### WHAT THE TASK ASKS
Gather the lines from the material that contain "lift".
○ ○ ○ ○
Definition emit_my_kexinit : M unit :=
  t <-! get;
  r <-! lift (kex.build_kexinit (t_cookie t) 1024);
  buf <-! or_fail r NotReady;
  modify (fun t => t <| t_my_kexinit := buf |>) ;;
  emit_packet buf.

(** The transport a constructor returns. *)
Definition constructed (m : M unit) : option SshTransport := snd <$> m placeholder.

Definition server (host_seed x25519_seed cookie : list Z) : option SshTransport :=
  constructed (
    setup Server host_seed x25519_seed cookie ;;
    ignore (emit_raw SERVER_BANNER)).

Definition client (x25519_seed cookie : list Z) : option SshTransport :=
  constructed (
    setup Client (replicate 32 0) x25519_seed cookie ;;
    ignore (emit_raw SERVER_BANNER) ;;
    ignore emit_my_kexinit).

(** ** Input *)

Definition push_in (bytes : list Z) : M unit :=
  t <-! get;
  if (length bytes =? 0)%nat then ret tt
  else if IN_CAP <? zlen (t_inbuf t) + zlen bytes then fail OutOfCapacity
  else modify (fun t => t <| t_inbuf := t_inbuf t ++ bytes |>).

(** Drop the consumed bytes and keep the peer's identification. *)
Definition take_ident (consumed : nat) (ident : list Z) : M unit :=
  if (IDENT_MAX <? length ident)%nat then panic
  else
    modify (fun t => t <| t_peer_ident := ident |> <| t_inbuf := drop consumed (t_inbuf t) |>
      <| t_state := KexInit |>).

Definition try_version_server : M bool :=
  t <-! get;
  match position LF (t_inbuf t) with
  | None =>
      if (LINE_CAP <=? length (t_inbuf t))%nat then
        fail_disconnect ProtocolError "identification line too long"
      else ret false
  | Some lf =>
      let line := strip_cr (take lf (t_inbuf t)) in
      match parse_identification line with
      | Ok ident => take_ident (lf + 1) ident ;; emit_my_kexinit ;; ret true
      | Err BadPrefix =>
          if starts_with line (bytes_of "SSH-") then
            fail_disconnect ProtocolVersionNotSupported "unsupported SSH protocol version"
          else fail_disconnect ProtocolError "malformed identification line"
      | Err _ => fail_disconnect ProtocolError "malformed identification line"
      end
  end.

Definition try_version_client : M bool :=
  t <-! get;
  match parse_server_identification (t_inbuf t) PRE_LINES_MAX with
  | Ok None => ret false
  | Ok (Some (consumed, ident)) => take_ident consumed ident ;; ret true
  | Err TooLong => fail_disconnect ProtocolError "identification line too long"
  | Err BadPrefix => fail_disconnect ProtocolError "too many pre-identification lines"
  | Err _ => fail_disconnect ProtocolError "malformed identification line"
  end.

Definition try_version : M bool :=
  t <-! get;
  match t_role t with
  | Server => try_version_server
  | Client => try_version_client
  end.

Definition try_packet : M (option (FrameInfo * Z)) :=
  t <-! get;
  let seq := t_rx_seq t in
  decoded <-! lift (match t_rx_keys t with
    | None => decode_plain (t_inbuf t) (t_proc t)
    | Some keys => decode_aead (t_inbuf t) (t_proc t) keys seq
    end);
  modify (fun t => t <| t_proc := decoded.2 |>) ;;
  match decoded.1 with
  | Ok None => ret None
  | Ok (Some info) =>
      modify (fun t => t <| t_inbuf := drop (consumed info) (t_inbuf t) |>
        <| t_rx_seq := wrapping_add 32 (t_rx_seq t) 1 |>) ;;
      ret (Some (info, seq))
  | Err MacError => fail_disconnect MacError "packet authentication failure"
  | Err reason => fail_disconnect reason "malformed binary packet"
  end.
○ ○ ○ ○
### THE COMPLETED TASK
  r <-! lift (kex.build_kexinit (t_cookie t) 1024);
  decoded <-! lift (match t_rx_keys t with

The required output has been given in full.